▶ **Collected data**:
(* ===== verification/Relexing.v ===== *)
(** * Lexing rewritten text

    How much of what follows a token decides it: little, so that a text whose parameters
    are given other numbers, or whose markers are given one, is the same tokens
    otherwise. What [offset_postgres_placeholders] and [render_template] of
    [Placeholders] rely on. *)

From S2P Require Import Prelude Dialect SqlLexer Placeholders.
Local Open Scope tide_scope.

(** ** Tokens depend on little of what follows them *)

Ltac slens := repeat first [rewrite slen_app | progress (cbn [slen])]; change (len_utf8 c_dollar) with 1 in *; lia.

Section locality.
Context `{Unicode}.

Lemma find_byte_local p a r r' R R' : p r = p r' →
  find_byte p (a ++ r :: R) = Some (slen a) → find_byte p (a ++ r' :: R') = Some (slen a).
Proof.
  intros Hr. induction a as [|c a IH]; cbn [app find_byte slen].
  - rewrite <- Hr. destruct (p r); [done|]. destruct (find_byte p R); cbn; [|done].
    pose proof (len_utf8_pos r). intros [= E]. lia.
  - pose proof (len_utf8_pos c). destruct (p c); [intros [= E]; lia|].
    destruct (find_byte p (a ++ r :: R)) as [n|]; cbn; [|done]. intros [= E].
    assert (n = slen a) as -> by lia. by rewrite IH.
Qed.

Lemma default_find_local p a r r' R R' : p r = p r' →
  default (slen (a ++ r :: R)) (find_byte p (a ++ r :: R)) = slen a →
  default (slen (a ++ r' :: R')) (find_byte p (a ++ r' :: R')) = slen a.
Proof.
  intros Hr. pose proof (len_utf8_pos r). destruct (find_byte p (a ++ r :: R)) as [n|] eqn:E.
  - change (n = slen a → default (slen (a ++ r' :: R')) (find_byte p (a ++ r' :: R')) = slen a).
    intros ->. by rewrite (find_byte_local _ _ _ _ _ R' Hr E).
  - change (slen (a ++ r :: R) = slen a → default (slen (a ++ r' :: R')) (find_byte p (a ++ r' :: R')) = slen a).
    rewrite slen_app. cbn [slen]. lia.
Qed.

Lemma starts_with_local p x R R' : length p ≤ length x → starts_with p (x ++ R) = starts_with p (x ++ R').
Proof.
  revert x. induction p as [|c p IH]; intros [|d x]; cbn; try done; try lia.
  intros Hl. by rewrite (IH x) by lia.
Qed.

Lemma find_str_local d a R R' :
  find_str d (a ++ d ++ R) = Some (slen a) → find_str d (a ++ d ++ R') = Some (slen a).
Proof.
  assert (∀ Q, find_str d (d ++ Q) = Some 0) as Hhere.
  { intros Q. destruct (starts_with d (d ++ Q)) eqn:E; [|rewrite (proj2 (starts_with_spec _ _)) in E; by eauto].
    destruct (d ++ Q) eqn:E'; cbn [find_str]; by rewrite E. }
  induction a as [|c a IH]; [intros _; apply Hhere|].
  cbn [app find_str slen]. pose proof (len_utf8_pos c).
  assert (starts_with d (c :: a ++ d ++ R) = starts_with d (c :: a ++ d ++ R')) as <-.
  { rewrite !app_comm_cons, !app_assoc. apply starts_with_local. rewrite length_app. lia. }
  destruct (starts_with _ _); [intros [= E]; lia|].
  destruct (find_str d (a ++ d ++ R)) as [n|]; cbn; [|done]. intros [= E].
  assert (n = slen a) as -> by lia. by rewrite IH.
Qed.

Lemma block_comment_local nested a r r' R R' : ∀ depth pos,
  block_comment_loop nested depth pos (a ++ r :: R) = pos + slen a →
  block_comment_loop nested depth pos (a ++ r' :: R') = pos + slen a.
Proof.
  induction a as [a IH] using (induction_ltof1 _ (@length _)); unfold ltof in IH. intros depth pos.
  assert (∀ depth pos x Q, pos < block_comment_loop nested depth pos (x :: Q)) as Hpos.
  { clear. intros depth pos x Q. cbn. pose proof (len_utf8_pos x).
    destruct Q as [|y Q];
      repeat case_match; try lia;
      match goal with |- context[block_comment_loop ?n ?d ?p ?s] =>
        destruct (block_comment_loop_cuts n s d p) as (? & ? & _ & ->) end; lia. }
  destruct a as [|c1 a].
  { cbn [app slen]. intros E. specialize (Hpos depth pos r R). lia. }
  pose proof (len_utf8_pos c1).
  destruct a as [|c2 a].
  - cbn [app slen]. rewrite Nat.add_0_r. intros E.
    assert (block_comment_loop nested depth pos (c1 :: r :: R) ≤ pos + len_utf8 c1) as E' by lia.
    clear E. exfalso. revert E'. cbn [block_comment_loop]. destruct (nested && _ && _) eqn:E1.
    + bools; subst. destruct (block_comment_loop_cuts true R (depth + 1) (pos + 2)) as (? & ? & _ & ->).
      change (len_utf8 c_slash) with 1. lia.
    + destruct (((c1 =? c_star)%N && (r =? c_slash)%N)) eqn:E2.
      * bools; subst. change (len_utf8 c_star) with 1. case_match; [lia|].
        destruct (block_comment_loop_cuts nested R (depth - 1) (pos + 2)) as (? & ? & _ & ->). lia.
      * specialize (Hpos depth (pos + len_utf8 c1) r R). cbn [block_comment_loop] in Hpos. lia.
  - cbn [app block_comment_loop slen]. destruct (nested && _ && _) eqn:E1.
    { bools; subst. change (len_utf8 c_slash) with 1. change (len_utf8 c_star) with 1. intros E.
      rewrite (IH a ltac:(cbn; lia)); lia. }
    destruct ((c1 =? c_star)%N && (c2 =? c_slash)%N) eqn:E2.
    { bools; subst. change (len_utf8 c_slash) with 1. change (len_utf8 c_star) with 1.
      destruct (depth - 1 =? 0)%nat; [done|]. intros E.
      rewrite (IH a ltac:(cbn; lia)); lia. }
    intros E. etrans; [apply (IH (c2 :: a) ltac:(cbn; lia) depth (pos + len_utf8 c1))|cbn [slen]; lia].
    etrans; [exact E|cbn [slen]; lia].
Qed.

(** [quoted_end] over a text at [off]. *)
Definition run_end (close : char) (mode : EscapeMode) (off : nat) (s : str) : nat :=
  fst (quoted_end (char_indices off s) close mode (off + slen s) len_utf8).

Lemma run_end_cons close mode off c s : mode ≠ RejectAmbiguous →
  run_end close mode off (c :: s) =
  if (c =? c_backslash)%N && negb (bool_decide (mode = Doubled)) then
    match s with
    | [] => off + len_utf8 c
    | d :: s' => run_end close mode (off + len_utf8 c + len_utf8 d) s'
    end
  else if (c =? close)%N then
    match s with
    | [] => off + len_utf8 c
    | d :: s' =>
        if (d =? close)%N then run_end close mode (off + len_utf8 c + len_utf8 d) s'
        else off + len_utf8 c
    end
  else run_end close mode (off + len_utf8 c) s.
Proof.
  intros Hm. unfold run_end. cbn [char_indices]. rewrite quoted_end_cons.
  rewrite (bool_decide_eq_false_2 (mode = RejectAmbiguous)) by done.
  destruct s as [|d s']; cbn [char_indices slen]; repeat case_match; cbn [fst]; try done;
    first [lia|f_equal; f_equal; lia].
Qed.

Lemma run_end_ge close mode off s : off ≤ run_end close mode off s.
Proof.
  unfold run_end. destruct (quoted_end _ _ _ _ _) as [n run] eqn:E.
  apply quoted_end_cuts in E as (? & ? & _ & ->). cbn [fst]. lia.
Qed.

Lemma run_end_gt close mode off c s : mode ≠ RejectAmbiguous → off < run_end close mode off (c :: s).
Proof.
  intros Hm. rewrite run_end_cons by done. pose proof (len_utf8_pos c).
  repeat case_match; try lia;
    match goal with |- context[run_end ?c ?m ?o ?s] => pose proof (run_end_ge c m o s) end; lia.
Qed.

Lemma run_end_local close mode r r' R R' : mode ≠ RejectAmbiguous → (r =? close)%N = (r' =? close)%N → ∀ a off,
  run_end close mode off (a ++ r :: R) = off + slen a → run_end close mode off (a ++ r' :: R') = off + slen a.
Proof.
  intros Hm Hr a. induction a as [a IH] using (induction_ltof1 _ (@length _)); unfold ltof in IH. intros off.
  pose proof (len_utf8_pos r). destruct a as [|c a].
  { cbn [app slen]. intros E. pose proof (run_end_gt close mode off r R Hm). lia. }
  pose proof (len_utf8_pos c). cbn [app slen]. rewrite !run_end_cons by done.
  assert (run_end close mode (off + len_utf8 c) (a ++ r :: R) = off + (len_utf8 c + slen a) →
          run_end close mode (off + len_utf8 c) (a ++ r' :: R') = off + (len_utf8 c + slen a)) as Hone.
  { rewrite Nat.add_assoc. apply IH. cbn. lia. }
  destruct a as [|d a]; cbn [app slen] in *.
  - rewrite <- Hr. repeat case_match; try done; intros E.
    all: try (pose proof (run_end_ge close mode (off + len_utf8 c + len_utf8 r) R); lia).
  - pose proof (IH a ltac:(cbn; lia) (off + len_utf8 c + len_utf8 d)) as Htwo. rewrite !Nat.add_assoc in *.
    repeat case_match; done.
Qed.

Lemma quoted_len_local c a r r' R R' backslash :
  (∀ close, r = close ∨ r' = close → r = r' ∨ close ≠ c ∧ close ≠ c_rbracket) →
  quoted_len (c :: a ++ r :: R) c backslash = slen (c :: a) →
  quoted_len (c :: a ++ r' :: R') c backslash = slen (c :: a).
Proof.
  intros Hr.
  unfold quoted_len. cbn [char_indices drop slen Nat.add].
  assert ((if backslash then Backslash else Doubled) ≠ RejectAmbiguous) as Hm by by destruct backslash.
  rewrite !drop_0. intros E. apply (run_end_local _ _ r r' R R' Hm) with (off := len_utf8 c); [|exact E].
  destruct (decide (r = r')) as [->|Hne]; [done|].
  destruct (Hr r (or_introl eq_refl)) as [?|[? ?]]; [done|]. destruct (Hr r' (or_intror eq_refl)) as [?|[? ?]]; [done|].
  transitivity false; [|symmetry]; apply N.eqb_neq; by case_match.
Qed.

Lemma block_comment_len_local nested a r r' R R' :
  block_comment_len (c_slash :: c_star :: a ++ r :: R) nested = Some (slen (c_slash :: c_star :: a)) →
  block_comment_len (c_slash :: c_star :: a ++ r' :: R') nested = Some (slen (c_slash :: c_star :: a)).
Proof.
  unfold block_comment_len.
  assert (∀ r Q, (slen (c_slash :: c_star :: a ++ r :: Q) <=? 2) = false) as Hl.
  { clear. intros r Q. apply Nat.leb_gt. pose proof (len_utf8_pos r). cbn [slen]. rewrite slen_app. cbn [slen].
    change (len_utf8 c_slash) with 1. change (len_utf8 c_star) with 1. lia. }
  rewrite !Hl. unfold slice_from.
  pose proof (λ Q, split_at_app [c_slash; c_star] Q) as Hs. cbn [app] in Hs.
  change (slen [c_slash; c_star]) with 2 in Hs. rewrite !Hs. cbn [fmap option_fmap option_map snd].
  intros [= E]. f_equal. by apply (block_comment_local nested a r r' R).
Qed.

(** A tag of a dollar quote. *)
Definition tag_ok (tag : str) : bool :=
  negb (match head tag with Some c => is_ascii_digit c | None => false end)
  && forallb (λ c, (c =? c_underscore)%N || is_alphanumeric c) tag.

Lemma first_dollar s :
  Forall (λ c, c ≠ c_dollar) s ∨ ∃ tag y, s = tag ++ c_dollar :: y ∧ Forall (λ c, c ≠ c_dollar) tag.
Proof.
  induction s as [|c s [Hs|(tag & y & -> & Ht)]]; [by left| |].
  - destruct (decide (c = c_dollar)) as [->|]; [right; by exists [], s|left; by constructor].
  - right. destruct (decide (c = c_dollar)) as [->|].
    + by exists [], (tag ++ c_dollar :: y).
    + exists (c :: tag), y. split; [done|by constructor].
Qed.

Lemma find_byte_app p a c b :
  Forall (λ x, p x = false) a → p c = true → find_byte p (a ++ c :: b) = Some (slen a).
Proof. intros Ha Hc. induction Ha as [|x a Hx _ IH]; cbn; [by rewrite Hc|]. by rewrite Hx, IH. Qed.

Lemma dollar_len_none s : Forall (λ c, c ≠ c_dollar) s → dollar_len (c_dollar :: s) = Some None.
Proof.
  intros Hs. unfold dollar_len, dollar_tag_len. rewrite slice_from_ascii by done. cbn [mbind option_bind].
  destruct (find_byte _ s) as [n|] eqn:E; [|done].
  apply find_byte_Some in E as (a & d & b & -> & _ & Hd & _). apply N.eqb_eq in Hd as <-.
  apply Forall_app in Hs as [_ Hs]. by apply list.Forall_cons in Hs as [? _].
Qed.

Lemma dollar_len_tag tag y :
  Forall (λ c, c ≠ c_dollar) tag →
  dollar_len (c_dollar :: tag ++ c_dollar :: y)
  = Some (if tag_ok tag then
            (λ n, slen (c_dollar :: tag ++ [c_dollar]) + n + slen (c_dollar :: tag ++ [c_dollar]))
              <$> find_str (c_dollar :: tag ++ [c_dollar]) y
          else None).
Proof.
  intros Ht. unfold dollar_len, dollar_tag_len. rewrite slice_from_ascii by done. cbn [mbind option_bind].
  rewrite find_byte_app; [|eapply List.Forall_impl, Ht; intros c Hc; by apply N.eqb_neq, not_eq_sym|done].
  rewrite split_at_app. cbn [mbind option_bind]. unfold tag_ok. destruct (_ && _); [|done].
  replace (slen tag + 2) with (slen (c_dollar :: tag ++ [c_dollar]))
    by (change (slen (c_dollar :: tag ++ [c_dollar])) with (1 + slen (tag ++ [c_dollar]));
        rewrite slen_app; change (slen [c_dollar]) with 1; lia).
  replace (c_dollar :: tag ++ c_dollar :: y) with ((c_dollar :: tag ++ [c_dollar]) ++ y)
    by by rewrite <- app_comm_cons, <- app_assoc.
  by rewrite split_at_app.
Qed.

▶ **What you should do**:
Please, from the entries above, set down exactly the lines from the one containing "(** * Lexing rewritten text" through the one containing "otherwise. What [offset_postgres_placeholders]", and only those.

▶ **Expected answer**:
(** * Lexing rewritten text

    How much of what follows a token decides it: little, so that a text whose parameters
    are given other numbers, or whose markers are given one, is the same tokens
    otherwise. What [offset_postgres_placeholders] and [render_template] of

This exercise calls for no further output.